大赤字に転落した「ライザップ」にいまだ残る買収“激太り”の不安

RIZAPが純損益193億円の大赤字 経営のスリム化主張も、再度の『激太り』を危惧する声

記事まとめ

  • RIZAPがM&Aによる肥大化で操縦困難な状況に陥り、純損益193億円の大赤字となった
  • RIZAPは新規買収のストップなどを進めており、社長は「膿は出し切った」と語った
  • しかし、M&Aの再開も示唆しており、再び『激太り』するのではないかと危惧されている

大赤字に転落した「ライザップ」にいまだ残る買収“激太り”の不安

RIZAP

 トレーニングジムの大手「ライザップ」を運営する「ライザップグループ」が5月15日、2019年3月期決算を発表し、純損益が193億円と大幅な赤字になったことが明らかになった。同グループが最終赤字となるのは実に11年ぶりのことで、M&Aを繰り返したことで関連会社が増えた揚げ句、その買収企業が足を引っ張った形となってしまった。

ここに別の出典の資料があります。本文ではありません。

(* ===== verification/SigSend.v ===== *)
(** * Sending signals

    [signal/delivery.rs] and the system calls [kill], [tkill] and [tgkill] of
    [syscall/signal.rs].

    The threads are a store by tid and the processes a store by pid; a thread is
    in the task table, and a process in the process table, as long as it is in
    its store.  [ss_ready] lists the threads given to [ready_queue::add_task],
    [ss_woken] the processes whose [child_exit_event] was woken. *)

From S2P Require Import Prelude Errno Wake Signal.

(** ** The state *)

Record SigThread : Type := mkSigThread {
  st_pid : Z; user_id : Z; effective_uid : Z; saved_uid : Z; st_task : SigTask }.
Record SigProc : Type := mkSigProc {
  sp_sid : Z; sp_pgid : Z; sp_ppid : Z; sp_tasks : list Z; sp_sigtable : SigTable;
  group_exit_code : option Z; termination_signal : option (Z * bool); continued_signal : option Z }.
Record SigSys : Type := mkSigSys {
  ss_threads : gmap Z SigThread; ss_procs : gmap Z SigProc; ss_ready : list Z; ss_woken : list Z }.

Definition with_task (th : SigThread) (t : SigTask) : SigThread :=
  mkSigThread (st_pid th) (user_id th) (effective_uid th) (saved_uid th) t.
Definition with_termination (p : SigProc) (x : option (Z * bool)) : SigProc :=
  mkSigProc (sp_sid p) (sp_pgid p) (sp_ppid p) (sp_tasks p) (sp_sigtable p) (group_exit_code p) x (continued_signal p).
Definition with_continued (p : SigProc) (x : option Z) : SigProc :=
  mkSigProc (sp_sid p) (sp_pgid p) (sp_ppid p) (sp_tasks p) (sp_sigtable p) (group_exit_code p) (termination_signal p) x.
Definition update_proc (y : SigSys) (pid : Z) (f : SigProc → SigProc) : SigSys :=
  mkSigSys (ss_threads y) (alter f pid (ss_procs y)) (ss_ready y) (ss_woken y).

(** ** One thread *)

Inductive SignalDeliverySource : Type := Normal | ExecTeardown.

(** Whether the signal interrupts a blocking system call: read from the table
    before the task is locked. *)
Definition interrupt_wait (tbl : SigTable) (signal : Z) : comp bool :=
  match peek_front signal with
  | None => Done false
  | Some signo =>
      if signo =? SIGCHLD then action ← sigtable_action tbl SIGCHLD; Done (is_handler action)
      else
        action ← sigtable_action tbl signo;
        s ← from_sig signo;
        Done (negb (is_ignored action) && (is_handler action || negb (bool_decide (default_op s = OpIgnore))))
  end.

(** [wake_interruptible]: the waker of the interruptible wait makes a blocked
    task ready. *)
Definition wake_interruptible (t : SigTask) : SigTask * bool :=
  if sg_waiter t
  then (mkSigTask (if bool_decide (sg_status t = Blocked) then Ready else sg_status t) (sig_pending t) (sig_mask t)
          (sig_pending_info t) (exec_teardown_kill t) (sigsuspend_restore_mask t) (alt_signal_stack t)
          false true (vfork_wait_child t), true)
  else (t, false).

Definition clear_vfork (t : SigTask) : SigTask :=
  mkSigTask (sg_status t) (sig_pending t) (sig_mask t) (sig_pending_info t) (exec_teardown_kill t)
    (sigsuspend_restore_mask t) (alt_signal_stack t) (sg_waiter t) (sg_interrupted t) 0.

「ライザップはもともと健康食品会社に始まり、“おからクッキー”の販売からスタートしていますが、その後の経営難を救ったのが、2007年に取得した美容機器会社でした。そうした買収による成功もあって、トレーニングジムで成功した後もM&Aを繰り返し、18年には80以上もの企業を傘下に入れることとなったのです。しかし、その急激な肥大により、操縦が困難な状況に陥ってしまった」(企業評論家)

 昨年6月にはカルビーCEOも務めた松本晃氏をCOOに招き改革を進めたが、買収した会社を視察した松本氏は「おもちゃ箱のような会社と思っていたら、壊れたおもちゃもあった」と指摘。15日の会見でも、「成長と膨張を勘違いしていた。いくらか贅肉が付いていた。私はより健康体にしようと構造改革のシナリオを書いた」と説明したが、わずか1年で退任することとなった。

「松本氏のアドバイスのもと、新規買収のストップや店舗閉鎖を進めてきたことから、決算会見でライザップグループの瀬戸健社長は“膿は出し切った”と今後の経営への自信を見せていましたが、『産経新聞』のインタビューではM&Aの再開を視野に入れていることも示唆している。新規買収は止まっていたものの徹底したスリム化は進んでいないことから、“またブクブク太り始めるのではないか”との声も多くあがっています」(経済ジャーナリスト)

 大食いグセはそう簡単には治せないのか。